◆ **Exercise**
Print out every entry, keeping each line identical to the original.

◆ **Supplied data**

Lemma fftfreq_zero n d : nth 0 (fftfreq n d) 0 = 0.
Proof.
  unfold fftfreq, fftfreq_index.
  destruct n as [| n]; [reflexivity |].
  rewrite fftfreq_positive_count. simpl. lra.
Qed.

(** ** The transform loop of [_fft] *)

Section TransformFacts.

Variable get_dx : DataArray -> string -> M R.

Lemma fft_step_absent array nfft shift st di :
  mem di (da_dims array) = false ->
  fft_step get_dx array nfft shift st di
  = ([Warn (missing_dimension di)], inr st).
Proof. intros H. unfold fft_step. rewrite H. reflexivity. Qed.

Lemma fft_step_present array nfft shift st di lg st' :
  mem di (da_dims array) = true ->
  fft_step get_dx array nfft shift st di = (lg, inr st') ->
  exists n d lg0,
    dict_get nfft di = Some n /\
    resolution get_dx array (st_dx st) di d /\
    let axis := get_axis_num array di in
    let dx' := dict_set (st_dx st) di (Some d) in
    if first st && negb (iscomplexobj (spectrum_array st)) then
      lg = lg0 ++ [CallRfft axis] /\
      st' = mkSt (da_rfft (spectrum_array st) axis)
                 (dict_set (spectrum_coords st) ("f_" ++ di)
                           (Num (rfftfreq n d)))
                 dx' false
    else
      lg = lg0 ++ [CallFft axis] /\
      st' = mkSt (complex_pass shift (spectrum_array st) axis)
                 (dict_set (spectrum_coords st) ("f_" ++ di)
                           (Num (complex_freq shift n d)))
                 dx' false.
Proof.
  intros Hmem. unfold fft_step. rewrite Hmem. intros H.
  apply bind_returns in H as (l1 & dxo & l2 & H1 & H & ->).
  apply of_option_returns in H1 as [Hdx ->].
  apply bind_returns in H as (l3 & d & l4 & H3 & H & ->).
  apply bind_returns in H as (l5 & n & l6 & H5 & H & ->).
  apply of_option_returns in H5 as [Hn ->].
  exists n, d, l3. split; [assumption |]. split.
  { unfold resolution. rewrite Hdx. destruct dxo as [d' |].
    - unfold ret in H3. now inversion H3.
    - now exists l3. }
  cbv zeta.
  destruct (first st && negb (iscomplexobj (spectrum_array st))).
  - unfold bind, tell, ret in H. simpl in H. inversion H; subst.
    split; reflexivity.
  - unfold complex_pass, complex_freq. destruct shift.
    + unfold bind, tell, ret in H. simpl in H. inversion H; subst.
      split; [reflexivity |]. f_equal. apply dict_set_set.
    + unfold bind, tell, ret in H. simpl in H. inversion H; subst.
      split; reflexivity.
Qed.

◆ **Completed task**
Lemma fftfreq_zero n d : nth 0 (fftfreq n d) 0 = 0.
Proof.
  unfold fftfreq, fftfreq_index.
  destruct n as [| n]; [reflexivity |].
  rewrite fftfreq_positive_count. simpl. lra.
Qed.

(** ** The transform loop of [_fft] *)

Section TransformFacts.

Variable get_dx : DataArray -> string -> M R.

Lemma fft_step_absent array nfft shift st di :
  mem di (da_dims array) = false ->
  fft_step get_dx array nfft shift st di
  = ([Warn (missing_dimension di)], inr st).
Proof. intros H. unfold fft_step. rewrite H. reflexivity. Qed.

Lemma fft_step_present array nfft shift st di lg st' :
  mem di (da_dims array) = true ->
  fft_step get_dx array nfft shift st di = (lg, inr st') ->
  exists n d lg0,
    dict_get nfft di = Some n /\
    resolution get_dx array (st_dx st) di d /\
    let axis := get_axis_num array di in
    let dx' := dict_set (st_dx st) di (Some d) in
    if first st && negb (iscomplexobj (spectrum_array st)) then
      lg = lg0 ++ [CallRfft axis] /\
      st' = mkSt (da_rfft (spectrum_array st) axis)
                 (dict_set (spectrum_coords st) ("f_" ++ di)
                           (Num (rfftfreq n d)))
                 dx' false
    else
      lg = lg0 ++ [CallFft axis] /\
      st' = mkSt (complex_pass shift (spectrum_array st) axis)
                 (dict_set (spectrum_coords st) ("f_" ++ di)
                           (Num (complex_freq shift n d)))
                 dx' false.
Proof.
  intros Hmem. unfold fft_step. rewrite Hmem. intros H.
  apply bind_returns in H as (l1 & dxo & l2 & H1 & H & ->).
  apply of_option_returns in H1 as [Hdx ->].
  apply bind_returns in H as (l3 & d & l4 & H3 & H & ->).
  apply bind_returns in H as (l5 & n & l6 & H5 & H & ->).
  apply of_option_returns in H5 as [Hn ->].
  exists n, d, l3. split; [assumption |]. split.
  { unfold resolution. rewrite Hdx. destruct dxo as [d' |].
    - unfold ret in H3. now inversion H3.
    - now exists l3. }
  cbv zeta.
  destruct (first st && negb (iscomplexobj (spectrum_array st))).
  - unfold bind, tell, ret in H. simpl in H. inversion H; subst.
    split; reflexivity.
  - unfold complex_pass, complex_freq. destruct shift.
    + unfold bind, tell, ret in H. simpl in H. inversion H; subst.
      split; [reflexivity |]. f_equal. apply dict_set_set.
    + unfold bind, tell, ret in H. simpl in H. inversion H; subst.
      split; reflexivity.
Qed.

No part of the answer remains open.